The majority of soy that you find in in grocery stores is actually genetically modified or GMO and is not farmed the same way or yielding the same nutrition.
However, when you ferment soybeans you have a completely different product that yields a completely different nutrient system for the body. When it comes to soy, the safest way to consume it is through fermented soy products like miso, tempeh or natto.

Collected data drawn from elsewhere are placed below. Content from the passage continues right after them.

Definition count_run (s : WorkerSummary) (r : RunSummary) : WorkerSummary :=
  let s := match rsm_Status r with
           | RunRunning => s <| wsm_ActiveRuns ::= Z.add 1 |>
           | RunCompleted => s <| wsm_CompletedRuns ::= Z.add 1 |>
           | RunFailed => s <| wsm_FailedRuns ::= Z.add 1 |>
           | RunCanceled => s <| wsm_CanceledRuns ::= Z.add 1 |>
           | RunRequeued => s <| wsm_RequeuedRuns ::= Z.add 1 |>
           | RunReleased => s <| wsm_ReleasedRuns ::= Z.add 1 |>
           end in
  if IsZero (wsm_LatestAt s) || After (rsm_LatestAt r) (wsm_LatestAt s)
  then s <| wsm_LatestAt := rsm_LatestAt r |> <| wsm_LatestRun := Some r |> else s.
Definition summarizeWorkerRuns (workerID : string) (runs : list RunSummary) : WorkerSummary :=
  foldl count_run (MkWorkerSummary workerID 0 0 0 0 0 0 zero_time None) runs.
Definition matchesWorkerFilter (s : WorkerSummary) (f : WorkerFilter) : bool :=
  (bool_decide (wf_IDs f = []) || bool_decide (wsm_ID s ∈ wf_IDs f))
  && negb (wf_ActiveOnly f && (wsm_ActiveRuns s =? 0)).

Natto is fermented soy beans, with beneficial bacteria called Bacillus subtilis. The beans are brown and soft, covered with sticky, slimy substance and it smells pungent. It takes time to acquire the taste, like how you would with stinky tofu. I never liked it initially but over time, through exposure to it, I have learned to accept the taste and even love it now! Many people may take a longer time to get used to the taste of natto than with cultured vegetables or probiotic liquids but the taste is definitely worth acquiring!
Many health practitioners and dietitians do not recommend eating soybeans unless they are fermented. The key element in natto is the fermentation of the soybeans, which make them easier to digest while increasing your body’s ability to absorb nutrients.
Primarily eaten as a breakfast staple in Japan for over 1,000 years, natto is a great source of protein and is low in calories. But it goes even further to enhance your inner and outer health.
I had this bowl of natto rice with onsen egg at Isetan on Saturday and loved it. It is such a simple dish yet it tantalizes the taste buds. My daughters have not quite gotten used to the taste of natto yet.
Unlike many foods that are only rich in Vitamin K1, natto is rich in both types of Vitamin K.
Vitamin K1 is found in green leafy vegetables and makes up about 90 per cent of the vitamin K in a typical Western diet. Vitamin K2 isn’t produced in plants, but by various types of bacteria. It makes up only about 10 per cent of Western vitamin K consumption2.
Natto increases the health and strength of your skin, heart and bones.
Here are some of the many health benefits of natto:
- Natto is especially rich in vitamin K2, which could reduce bone loss in post-menopausal women by as much as 80 per cent.
- Fermented soybeans such as natto contain Vitamin PQQ, which is very important for the skin. PQQ in human tissues is derived mainly from diet.
- Vitamin K is repeatedly shown to reduce blood clots by slowing arterial calcification, enhance liver function and encourage the flow of urine.
- Vitamin K2 has a better bioavailability than K1. Studies show that this molecule remains in the body for a longer period and is more effective at lower doses, hence is much more bio-effective.
- Additionally, natto suppresses immune reactions.
Created during the fermentation process, nattokinase is used for a variety of medicinal purposes:
- Beriberi (B vitamin deficiency)
- Chronic fatigue syndrome
- Muscle spasms
- Uterine fibroids
When natto is eaten on a regular basis, these are some of the more common health benefits you can expect:
- Effective against high cholesterol.
- Effective against osteoporosis and hip fractures.
- Fights against fibromyalgia.
- Lowers blood pressure and improves circulation.
- Less risk of colon cancer.
- Less risk of breast cancer (as soy appears to lengthen the menstrual cycle).
- Prevents stroke, heart attack and heart disease.
- Prevents vitamin-deficiency disease.
- Reduces the symptoms associated with menopause.
- Relieves constipation.
The high life expectancy enjoyed in Japan is largely down to the nation’s healthy diet, according to a new study. Japanese are very health conscious and hygienic. Take a hint from the Japanese diet if you want to add more quality years to your life.
Because of natto’s health benefits on blood viscosity, those who are on blood thinners such as Coumadin (warfarin) should not eat natto. But for others trying naturally to improve circulation, lower blood pressure and build stronger bones, natto is truly the super food of choice.